Catherine Ségurane (Catarina Ségurana in the Niçard dialect of Provençal) is a folk heroine of Nice said to have played a decisive role in repelling the city's siege by Turkish invaders allied with Francis I, the siege of Nice, in the summer of 1543. At the time, Nice was part of Savoy, independent from France, and had no standing military to defend it. Most versions of the tale have Catherine Ségurane, a common washerwoman, leading the townspeople into battle. Legend has it that she knocked out a standard-bearer with her beater and took his flag.

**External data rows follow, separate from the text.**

(* ===== verification/AuthStore.v ===== *)
(** * The identity store ([inference_proxy/auth/store.py])

    Users, API tokens, setup links and usage in SQLite.  A table is the list of
    its rows in the order of their ids; a statement computes the new table and
    fails with [IntegrityError] when a unique index would be violated; a
    rolled-back transaction leaves the tables as they were, and an error that
    escapes leaves the transaction open, with its earlier statements in place.
    A method holds the
    store's lock, so within one process it is atomic.  Another worker process
    shares the database: what it commits between two transactions of a method
    is the argument [others].

    SHA-256 and HMAC are arguments ([hash] and [mac], the latter with its
    URL-safe base64 text); where a theorem needs it, collisions are excluded.
    Times are integers; their ISO texts compare in the same order. *)

From S2P Require Import Prelude PyDict Json NodeModel Registry Routing Auth.
From stdpp Require Import pretty.
Local Open Scope Z_scope.

Definition TOKEN_PREFIX : string := "qiip_".

(** ** Tables *)

Record TokenRow := mkToken {
  t_id : Z;
  t_user_id : Z;
  t_name : string;
  t_hash : string;
  t_prefix : string;
  t_created_at : Z;
  t_last_used_at : option Z;
  t_revoked : bool;
  t_endpoint_scope : option blob;
  t_purpose : option string;
  t_model_scope : option blob;
  t_derive_nonce : option string;
}.

Record LinkRow := mkLink {
  l_hash : string; l_user_id : Z; l_token_id : Z; l_harness : string; l_models : blob; l_expires_at : Z;
}.

Record UsageRow := mkUsage {
  g_user_id : Z; g_token_id : option Z; g_model : string; g_endpoint : string;
  g_requests : Z; g_prompt : Z; g_completion : Z; g_total : Z; g_created_at : Z;
}.

(** [next_user] and [next_token] are the AUTOINCREMENT counters. *)
Record DB := mkDB {
  users : list User; tokens : list TokenRow; links : list LinkRow; usage : list UsageRow;
  next_user : Z; next_token : Z;
}.

Definition with_users (us : list User) (d : DB) : DB := mkDB us (tokens d) (links d) (usage d) (next_user d) (next_token d).
Definition with_tokens (ts : list TokenRow) (d : DB) : DB := mkDB (users d) ts (links d) (usage d) (next_user d) (next_token d).
Definition with_links (ls : list LinkRow) (d : DB) : DB := mkDB (users d) (tokens d) ls (usage d) (next_user d) (next_token d).

Inductive StoreError := AccountConflictError (mail : string) | IntegrityError | KeyError (id : Z) | RuntimeError.

(** ** Unique indexes *)

Definition _CONFIG_TOKEN_PURPOSE : string := "agent-config".
Definition _CONFIG_TOKEN_NAME : string := "agent-config".
Definition _PERSONAL_TOKEN_PURPOSE : string := "personal".

Definition active_for (p : string) (t : TokenRow) : bool := negb (t_revoked t) && bool_decide (t_purpose t = Some p).

(** [UNIQUE(token_hash)] and the partial indexes on [tokens(user_id)]. *)
Definition tokens_ok (ts : list TokenRow) : bool :=
  bool_decide (NoDup (t_hash <$> ts)) &&
  bool_decide (NoDup (t_user_id <$> List.filter (active_for _CONFIG_TOKEN_PURPOSE) ts)) &&
  bool_decide (NoDup (t_user_id <$> List.filter (active_for _PERSONAL_TOKEN_PURPOSE) ts)).

(** [UNIQUE(email)] and [UNIQUE(issuer, google_sub)]. *)
Definition users_ok (us : list User) : bool :=
  bool_decide (NoDup (email <$> us)) && bool_decide (NoDup ((fun u => (issuer u, google_sub u)) <$> us)).

Definition set_users (us : list User) (d : DB) : option DB := if users_ok us then Some (with_users us d) else None.
Definition set_tokens (ts : list TokenRow) (d : DB) : option DB := if tokens_ok ts then Some (with_tokens ts d) else None.

(** [UPDATE .. SET f WHERE p] *)
Definition update_where {A} (p : A -> bool) (f : A -> A) (l : list A) : list A := List.map (fun r => if p r then f r else r) l.

Definition insert_token (t : TokenRow) (d : DB) : option DB :=
  let ts := tokens d ++ [t] in
  if tokens_ok ts then Some (mkDB (users d) ts (links d) (usage d) (next_user d) (next_token d + 1)) else None.

(** ** Columns *)

Definition _dump_scopes (scopes : option (list string)) : option blob :=
  match scopes with None => None | Some l => Some (dumps (JList (List.map JStr l))) end.

Definition json_str (j : json) : option string := match j with JStr s => Some s | _ => None end.

Definition _load_scopes (raw : option blob) : option (list string) :=
  match raw with
  | None => None
  | Some b =>
      match loads b with
      | Some (JList l) => match mapM json_str l with Some ss => Some ss | None => Some [] end
      | _ => Some []
      end
  end.

Definition _token_from_row (t : TokenRow) : ApiToken :=
  {| token_pk := t_id t; token_user_id := t_user_id t; token_name := t_name t; Auth.prefix := t_prefix t;
     token_created_at := t_created_at t; last_used_at := t_last_used_at t; revoked := t_revoked t;
     endpoint_scope := _load_scopes (t_endpoint_scope t); model_scope := _load_scopes (t_model_scope t);
     purpose := t_purpose t |}.

Record CreatedToken := mkCreated { created : ApiToken; raw_token : string }.

Section store.
(** [hash]: the SHA-256 hex digest of a text; [mac secret text]: the unpadded
    URL-safe base64 of the HMAC-SHA-256. *)
Context (hash : string -> string) (mac : string -> string -> string).

Definition _derive_config_token (secret : string) (user_id : Z) (generation : nat) : string :=
  TOKEN_PREFIX +:+ mac secret ("qiip-agent-config-token-v1:" +:+ pretty user_id +:+ ":" +:+ pretty generation).

Definition _derive_personal_token (secret : string) (user_id : Z) (nonce : string) : string :=
  TOKEN_PREFIX +:+ mac secret ("qiip-personal-token-v1:" +:+ pretty user_id +:+ ":" +:+ nonce).

(** [raw[: len(TOKEN_PREFIX) + 8]] *)
Definition shown (raw : string) : string := String.substring 0 13 raw.

(** ** Users *)

Definition get_user (id : Z) (d : DB) : option User := List.find (fun u => user_pk u =? id) (users d).

Definition by_subject (iss sub : string) (u : User) : bool := bool_decide (issuer u = iss) && bool_decide (google_sub u = sub).
Lemma give_one_step tg p :
  targets_ok total tg -> Z.of_nat (length ws) <= total -> p ∈ ws ->
  targets_ok total (give_one ws tg p) /\
  1 <= zget (give_one ws tg p) (profile_id p) /\
  (forall q, q ∈ ws -> 1 <= zget tg (profile_id q) -> 1 <= zget (give_one ws tg p) (profile_id q)).
Proof.
  intros Hok Hlen Hp. unfold give_one. destruct (0 <? zget tg (profile_id p)) eqn:Hz.
  { apply Z.ltb_lt in Hz. split_and!; [done|lia|done]. }
  apply Z.ltb_ge in Hz. destruct (donor_spec tg ws p Hp) as [Hd Hmax].
  set (d := donor tg ws p) in *. pose proof Hok as (_ & Hs & _ & _).
  destruct (wsum_pigeonhole tg ws p Hp Hz ltac:(lia)) as (r & Hr & Hr2).
  specialize (Hmax r Hr) as Hd2. assert (profile_id p <> profile_id d) as Hpd.
  { intros Heq. rewrite <- Heq in Hd2. lia. }
  assert (zget tg (profile_id p) = 0) as Hp0.
  { destruct Hok as (_ & _ & Hn & _). apply elem_of_ws in Hp as [Hp _]. specialize (Hn p Hp). lia. }
  set (tg1 := dset (profile_id d) _ tg).
  assert (targets_ok (total - 1) tg1) as Hok1.
  { replace (total - 1) with (total + (zget tg (profile_id d) - 1) - zget tg (profile_id d)) by lia.
    apply targets_ok_set; [done|done|lia]. }
  assert (zget tg1 (profile_id p) = 0) as Hp1.
  { unfold tg1. rewrite zget_dset, decide_False; done. }
  rewrite Hp1, Z.add_0_l. split_and!.
  - replace total with (total - 1 + 1 - zget tg1 (profile_id p)) by lia.
    apply targets_ok_set; [done|done|lia].
  - rewrite zget_dset, decide_True by done. lia.
  - intros q Hq Hq1. rewrite zget_dset. case_decide; [lia|]. unfold tg1. rewrite zget_dset.
    case_decide; lia.
Qed.
Lemma blocked_trans need q h m m' m'' :
  dget h (assigned m) = Some q ->
  blocked (compat_hosts_of q) (visit h m) m' ->
  (forall k, k ∈ visited (visit h m) -> k ∈ visited m') ->
  (forall k, k ∈ visited m' -> k ∈ visited m'') ->
  blocked need m' m'' -> blocked (h :: need) m m''.
Proof.
  intros Hq (H1 & H2 & H3) Hsub Hsub' (P1 & P2 & P3). cbn [visit assigned visited] in *. split_and!.
  - congruence.
  - intros k [->|Hk]%elem_of_cons; [|auto]. apply Hsub', Hsub. set_solver.
  - intros k Hk Hn. destruct (decide (k ∈ visited m')) as [Hm'|Hm'].
    + destruct (decide (k = h)) as [->|Hne].
      { exists q. split; [done|]. intros h' Hc'. apply Hsub', H2. by apply elem_of_compat_hosts. }
      destruct (H3 k Hm') as (r & Hr & Hr'); [set_solver|]. exists r. split; [done|]. auto.
    + destruct (P3 k Hk Hm') as (r & Hr & Hr'). exists r. rewrite <- H1. done.
Qed.

Lemma displace_spec fuel rec p us m :
  rec_ok fuel rec -> valid (assigned m) -> Own p ->
  (forall c, c ∈ us -> compat p (hostname c)) ->
  (forall c, c ∈ us -> hostname c ∈ visited m \/ hostname c ∈ dkeys (assigned m)) ->
  (unvisited m <= fuel)%nat ->
  exists b m', displace rec p us m = Ok (b, m') /\ search_post (hostname <$> us) p m b m'.
Proof.
  intros Hrec. revert m. induction us as [|c us IH]; intros m Hv Ho Hus Hocc Hf.
  { exists false, m. split; [done|]. split; [done|]. split_and!; [done|set_solver|done]. }
  cbn [displace]. destruct (is_visited m (hostname c)) eqn:Hvis.
  - destruct (IH m) as (b & m' & He & Hsub & Hpost); [set_solver..|done|]. exists b, m'.
    split; [done|]. split; [done|]. destruct b; [done|].
    destruct Hpost as (H1 & H2 & H3). split_and!; [done| |done].
    apply bool_decide_eq_true in Hvis. rewrite fmap_cons. intros h [->|Hh]%elem_of_cons; auto.
  - assert (hostname c ∈ hosts) as Hch by (eapply compat_hosts, Hus; set_solver).
    pose proof (unvisited_visit m _ Hch Hvis) as Hlt.
    destruct (dget (hostname c) (assigned (visit (hostname c) m))) as [q|] eqn:Hq; cycle 1.
    { exfalso. apply dget_None_keys in Hq. apply bool_decide_eq_false in Hvis.
      destruct (Hocc c); [set_solver|done|done]. }
    cbn [visit assigned] in Hq.
    destruct (Hrec q (visit (hostname c) m)) as (b & m' & He & Hsub & Hpost);
      [done|by eapply Hv|lia|].
    rewrite He. cbn [rbind]. destruct b.
    + exists true, (assign (hostname c) p m'). split; [done|]. split.
      { intros h Hh. apply Hsub. set_solver. }
      eapply found_displaced; [done|done|apply Hus; set_solver|done|done].
    + pose proof Hpost as (H1 & _). cbn [visit assigned visited] in H1, Hsub.
      destruct (IH m') as (b & m'' & He' & Hsub' & Hpost').
      * by rewrite H1.
      * done.
      * set_solver.
      * intros c' Hc'. rewrite H1. destruct (Hocc c'); set_solver.
      * pose proof (unvisited_mono (visit (hostname c) m) m' Hsub). lia.
      * exists b, m''. split; [done|]. split; [intros; apply Hsub', Hsub; set_solver|].
        rewrite fmap_cons. destruct b; [by eapply found_after_blocked|by eapply blocked_trans].
Qed.

Lemma take_host_spec pending fuel : rec_ok fuel (take_host profiles ordered pending fuel).
Proof.
  induction fuel as [|fuel IH]; intros p m Hv Ho Hf; [lia|]. cbn [take_host].
  destruct (List.find (free_host m) (usable profiles ordered pending p)) as [c|] eqn:Hfind.
  - apply find_some in Hfind as [Hc Hfree]. apply list_elem_of_In, elem_of_usable in Hc as [Hc Hcl].
    unfold free_host, is_assigned, dmem, is_some in Hfree. bool_to_prop.
    assert (hostname c ∉ dkeys (assigned m)) as Hn.
    { apply dget_None_keys. by destruct (dget (hostname c) (assigned m)). }
    assert (compat p (hostname c)) as Hcomp by (by exists c).
    exists true, (assign (hostname c) p m). split; [done|]. split; [done|].
    unfold assign. split_and!; cbn [assigned visited].
    + by apply valid_dset.
    + intros P. by apply countP_dset_new.
    + exists (hostname c). split; [by eapply compat_hosts|]. by rewrite dkeys_dset, decide_False.
    + intros h Hh. apply dget_dset_ne. intros ->. apply bool_decide_eq_false in H0. done.
  - assert (forall c, c ∈ usable profiles ordered pending p ->
      hostname c ∈ visited m \/ hostname c ∈ dkeys (assigned m)) as Hocc.
    { intros c Hc%list_elem_of_In. pose proof (find_none _ _ Hfind c Hc) as Hff.
      unfold free_host, is_assigned, dmem, is_some, is_visited in Hff. bool_to_prop.
      destruct Hff as [Hff|Hff]; bool_to_prop; [right|by left].
      apply elem_of_dkeys. destruct (dget (hostname c) (assigned m)); [eauto|done]. }
    destruct (displace_spec fuel (take_host profiles ordered pending fuel) p
                (usable profiles ordered pending p) m) as (b & m' & He & Hsub & Hpost); try done.
    + intros c [Hc Hcl]%elem_of_usable. by exists c.
    + lia.
    + exists b, m'. split; [done|]. split; [done|]. destruct b; [done|].
      destruct Hpost as (H1 & H2 & H3). split_and!; [done| |done].
      intros h (c & Hc & <- & Hcl)%elem_of_compat_hosts. apply H2, list_elem_of_fmap.
      exists c. split; [done|]. by apply elem_of_usable.
Qed.
(** Nothing is left to rewrite. *)
Lemma kept_stable l : forallb hashable l = true ->
  forallb hashable (kept l) = true /\ kept (kept l) = kept l /\ (can_extend = true -> existsb sysb (kept l) = false) /\
  (can_extend = false -> prompt l = [] /\ prompt (kept l) = []).
Proof.
  intros H. destruct (later_hashable l H) as [H1 H2]. destruct (omap_clean (later l) H2) as [Hc1 Hc2].
  unfold kept, prompt. destruct can_extend.
  - cbn [app]. split_and!; try done. unfold later at 1. rewrite (no_leading _ Hc1). cbn [length]. rewrite drop_0. by apply omap_id.
  - rewrite forallb_app, H1, Hc2. split_and!; try done.
    destruct (leading_split (leading l) (omap rewrite_one (later l)) (leading_sys l) Hc1) as [-> ->].
    by rewrite (omap_id _ Hc1).
Qed.
End loop_spec.

(** ** Both interfaces *)

Inductive Api := Anthropic | Responses.

Section api.
Context (a : Api).

Definition list_key : string := match a with Anthropic => "messages" | Responses => "input" end.
Definition prompt_key : string := match a with Anthropic => "system" | Responses => "instructions" end.
Definition reminder_of : option json -> option json :=
  match a with Anthropic => _anthropic_reminder | Responses => _responses_reminder end.
Definition extendable (p : option json) : bool :=
  match p, a with
  | None, _ | Some JNull, _ | Some (JStr _), _ | Some (JList _), Anthropic => true
  | _, _ => false
  end.
Definition extended (p : option json) (texts : list string) : json :=
  match a with
  | Anthropic => _anthropic_system_with p texts
  | Responses => JStr (_join_text (match p with Some (JStr s) => s | _ => "" end) texts)
  end.
Definition inline_system_messages : body -> option body :=
  match a with Anthropic => inline_anthropic_system_messages | Responses => inline_responses_system_messages end.

(** The prompt and the messages the rewrite is meant to produce. *)
Definition inlined (b : body) (l : list json) : body :=
  let p := dget prompt_key b in
  let r := dset list_key (JList (kept reminder_of (extendable p) l)) b in
  match prompt (extendable p) l with [] => r | t => dset prompt_key (extended p t) r end.

Lemma keys_differ : list_key <> prompt_key.
Proof. unfold list_key, prompt_key. by destruct a. Qed.

Lemma reminder_user c m : reminder_of c = Some m -> _is_system m = Some false.
Proof.
  unfold reminder_of. destruct a; unfold _anthropic_reminder, _responses_reminder;
    [destruct (_text_parts c); [done|]|destruct (_content_texts c); [done|]]; by intros [= <-].
Qed.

Catherine's existence has never been definitively proven, and her heroic act is likely pure fiction or highly exaggerated; Jean Badat, a historian who stood witness to the siege, made no mention of her involvement in the defense. Historically attested defense of Nice include the townspeople's destruction of a key bridge and the arrival of an army mustered by a Savoyard duke, Charles III. Nevertheless, the legend of Catherine Ségurane has excited the local imagination. Louis Andrioli wrote an epic poem about her in 1808, and a play dedicated to her story was written by Jean-Baptiste Toselli in 1878. In 1923, a bas-relief monument to Catherine was erected near the supposed location of her feat. In Nice, Catherine Segurane Day is celebrated annually, concurrent with St. Catherine's Day on 25 November.